Exercise goal
Produce a verbatim copy of the lines from the one holding "- destruct (rc_leases" through the last line of the listing, and nothing else.

++++++++++

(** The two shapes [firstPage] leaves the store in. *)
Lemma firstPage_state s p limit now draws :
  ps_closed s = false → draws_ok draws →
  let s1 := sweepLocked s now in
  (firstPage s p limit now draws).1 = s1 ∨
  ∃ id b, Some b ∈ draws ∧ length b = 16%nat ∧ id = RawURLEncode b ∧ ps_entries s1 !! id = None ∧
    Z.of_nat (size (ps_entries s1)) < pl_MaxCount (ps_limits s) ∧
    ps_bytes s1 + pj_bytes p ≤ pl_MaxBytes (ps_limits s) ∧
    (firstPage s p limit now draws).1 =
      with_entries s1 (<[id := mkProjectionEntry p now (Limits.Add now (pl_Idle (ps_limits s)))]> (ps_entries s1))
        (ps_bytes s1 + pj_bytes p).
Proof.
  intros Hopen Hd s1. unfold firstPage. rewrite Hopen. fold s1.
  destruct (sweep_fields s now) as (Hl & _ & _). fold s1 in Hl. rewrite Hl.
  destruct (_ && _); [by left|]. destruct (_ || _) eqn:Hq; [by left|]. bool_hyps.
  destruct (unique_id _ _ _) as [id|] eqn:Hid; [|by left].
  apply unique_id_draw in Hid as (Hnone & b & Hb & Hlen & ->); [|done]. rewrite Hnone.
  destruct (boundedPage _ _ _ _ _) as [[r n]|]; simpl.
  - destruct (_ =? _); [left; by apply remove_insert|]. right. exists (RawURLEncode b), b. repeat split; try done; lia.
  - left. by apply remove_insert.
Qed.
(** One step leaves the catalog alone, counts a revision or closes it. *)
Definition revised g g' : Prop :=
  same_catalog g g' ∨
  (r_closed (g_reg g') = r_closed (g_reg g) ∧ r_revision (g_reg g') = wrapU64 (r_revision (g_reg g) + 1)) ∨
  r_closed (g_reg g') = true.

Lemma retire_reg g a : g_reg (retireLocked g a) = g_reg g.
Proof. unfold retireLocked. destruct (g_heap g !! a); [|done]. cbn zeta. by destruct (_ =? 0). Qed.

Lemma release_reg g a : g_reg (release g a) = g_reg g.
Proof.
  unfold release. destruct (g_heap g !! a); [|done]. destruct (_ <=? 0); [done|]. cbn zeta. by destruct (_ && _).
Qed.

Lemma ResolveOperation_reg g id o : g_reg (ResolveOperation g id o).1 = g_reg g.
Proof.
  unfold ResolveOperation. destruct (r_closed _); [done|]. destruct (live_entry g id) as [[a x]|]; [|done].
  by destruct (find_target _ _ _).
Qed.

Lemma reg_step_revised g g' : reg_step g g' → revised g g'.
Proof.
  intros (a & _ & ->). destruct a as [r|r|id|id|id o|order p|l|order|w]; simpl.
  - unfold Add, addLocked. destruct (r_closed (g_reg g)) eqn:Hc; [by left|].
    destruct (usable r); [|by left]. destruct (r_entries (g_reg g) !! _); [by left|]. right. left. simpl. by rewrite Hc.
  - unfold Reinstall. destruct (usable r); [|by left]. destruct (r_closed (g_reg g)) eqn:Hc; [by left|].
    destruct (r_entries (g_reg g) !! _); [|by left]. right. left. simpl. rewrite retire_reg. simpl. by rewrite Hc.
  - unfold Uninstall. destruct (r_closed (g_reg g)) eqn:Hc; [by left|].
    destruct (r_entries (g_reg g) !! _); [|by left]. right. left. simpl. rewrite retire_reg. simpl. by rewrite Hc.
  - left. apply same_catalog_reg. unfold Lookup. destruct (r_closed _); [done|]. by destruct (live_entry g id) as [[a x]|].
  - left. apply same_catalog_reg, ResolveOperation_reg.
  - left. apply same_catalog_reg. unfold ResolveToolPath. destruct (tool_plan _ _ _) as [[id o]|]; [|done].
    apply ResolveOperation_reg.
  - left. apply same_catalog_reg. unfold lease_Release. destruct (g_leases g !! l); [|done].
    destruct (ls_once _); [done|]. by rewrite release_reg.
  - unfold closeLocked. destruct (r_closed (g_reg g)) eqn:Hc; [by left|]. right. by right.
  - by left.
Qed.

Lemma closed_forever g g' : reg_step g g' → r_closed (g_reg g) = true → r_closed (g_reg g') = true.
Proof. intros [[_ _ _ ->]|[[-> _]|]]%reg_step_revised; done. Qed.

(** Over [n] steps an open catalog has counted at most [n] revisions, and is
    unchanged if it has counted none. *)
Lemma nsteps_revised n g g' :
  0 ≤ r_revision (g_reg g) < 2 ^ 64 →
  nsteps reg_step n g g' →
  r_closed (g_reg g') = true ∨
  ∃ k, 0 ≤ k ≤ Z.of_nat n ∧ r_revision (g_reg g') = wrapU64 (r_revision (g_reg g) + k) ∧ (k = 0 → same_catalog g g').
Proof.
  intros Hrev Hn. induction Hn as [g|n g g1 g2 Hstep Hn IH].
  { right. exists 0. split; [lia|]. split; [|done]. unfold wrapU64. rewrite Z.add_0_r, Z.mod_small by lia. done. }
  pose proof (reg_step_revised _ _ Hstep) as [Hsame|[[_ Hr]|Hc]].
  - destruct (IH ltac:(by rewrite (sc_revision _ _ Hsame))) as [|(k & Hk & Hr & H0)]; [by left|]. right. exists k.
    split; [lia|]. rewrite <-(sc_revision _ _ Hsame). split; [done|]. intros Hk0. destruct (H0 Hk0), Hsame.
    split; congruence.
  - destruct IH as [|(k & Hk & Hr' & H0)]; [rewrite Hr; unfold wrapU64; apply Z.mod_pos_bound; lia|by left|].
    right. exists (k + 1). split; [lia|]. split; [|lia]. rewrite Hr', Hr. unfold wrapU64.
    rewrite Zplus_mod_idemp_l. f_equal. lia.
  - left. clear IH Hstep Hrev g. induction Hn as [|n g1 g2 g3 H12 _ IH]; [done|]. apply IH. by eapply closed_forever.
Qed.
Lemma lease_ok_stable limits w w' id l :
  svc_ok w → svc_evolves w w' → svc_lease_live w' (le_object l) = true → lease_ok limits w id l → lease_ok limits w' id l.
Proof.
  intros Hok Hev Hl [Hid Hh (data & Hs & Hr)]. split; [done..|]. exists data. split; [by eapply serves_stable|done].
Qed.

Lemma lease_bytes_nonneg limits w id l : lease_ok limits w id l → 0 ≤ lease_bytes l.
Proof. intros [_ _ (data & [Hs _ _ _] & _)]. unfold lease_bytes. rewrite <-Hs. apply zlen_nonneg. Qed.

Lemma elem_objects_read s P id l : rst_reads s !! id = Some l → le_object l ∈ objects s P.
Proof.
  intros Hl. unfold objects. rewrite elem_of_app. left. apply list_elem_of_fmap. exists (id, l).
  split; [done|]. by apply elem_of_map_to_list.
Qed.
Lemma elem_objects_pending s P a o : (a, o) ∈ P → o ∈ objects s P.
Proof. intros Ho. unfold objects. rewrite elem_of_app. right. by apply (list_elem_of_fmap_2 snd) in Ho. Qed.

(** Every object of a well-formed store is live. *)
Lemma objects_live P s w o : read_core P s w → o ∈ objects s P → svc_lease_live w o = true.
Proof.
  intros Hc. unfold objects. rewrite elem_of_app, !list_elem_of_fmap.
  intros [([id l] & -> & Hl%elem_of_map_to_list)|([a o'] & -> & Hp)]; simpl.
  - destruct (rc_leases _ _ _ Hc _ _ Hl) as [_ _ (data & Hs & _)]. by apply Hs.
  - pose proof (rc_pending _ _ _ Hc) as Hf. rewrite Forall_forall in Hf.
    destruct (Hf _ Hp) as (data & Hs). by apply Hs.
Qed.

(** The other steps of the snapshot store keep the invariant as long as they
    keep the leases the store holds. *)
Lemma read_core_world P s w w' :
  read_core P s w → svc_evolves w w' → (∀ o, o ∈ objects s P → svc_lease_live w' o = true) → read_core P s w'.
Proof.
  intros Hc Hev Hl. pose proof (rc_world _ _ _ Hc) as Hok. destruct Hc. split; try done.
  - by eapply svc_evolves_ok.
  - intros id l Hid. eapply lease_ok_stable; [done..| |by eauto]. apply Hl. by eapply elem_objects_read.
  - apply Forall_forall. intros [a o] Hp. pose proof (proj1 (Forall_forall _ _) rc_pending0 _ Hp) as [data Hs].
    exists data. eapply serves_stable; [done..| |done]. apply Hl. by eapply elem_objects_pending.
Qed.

++++++++++

Exercise response
  - destruct (rc_leases _ _ _ Hc _ _ Hl) as [_ _ (data & Hs & _)]. by apply Hs.
  - pose proof (rc_pending _ _ _ Hc) as Hf. rewrite Forall_forall in Hf.
    destruct (Hf _ Hp) as (data & Hs). by apply Hs.
Qed.

(** The other steps of the snapshot store keep the invariant as long as they
    keep the leases the store holds. *)
Lemma read_core_world P s w w' :
  read_core P s w → svc_evolves w w' → (∀ o, o ∈ objects s P → svc_lease_live w' o = true) → read_core P s w'.
Proof.
  intros Hc Hev Hl. pose proof (rc_world _ _ _ Hc) as Hok. destruct Hc. split; try done.
  - by eapply svc_evolves_ok.
  - intros id l Hid. eapply lease_ok_stable; [done..| |by eauto]. apply Hl. by eapply elem_objects_read.
  - apply Forall_forall. intros [a o] Hp. pose proof (proj1 (Forall_forall _ _) rc_pending0 _ Hp) as [data Hs].
    exists data. eapply serves_stable; [done..| |done]. apply Hl. by eapply elem_objects_pending.
Qed.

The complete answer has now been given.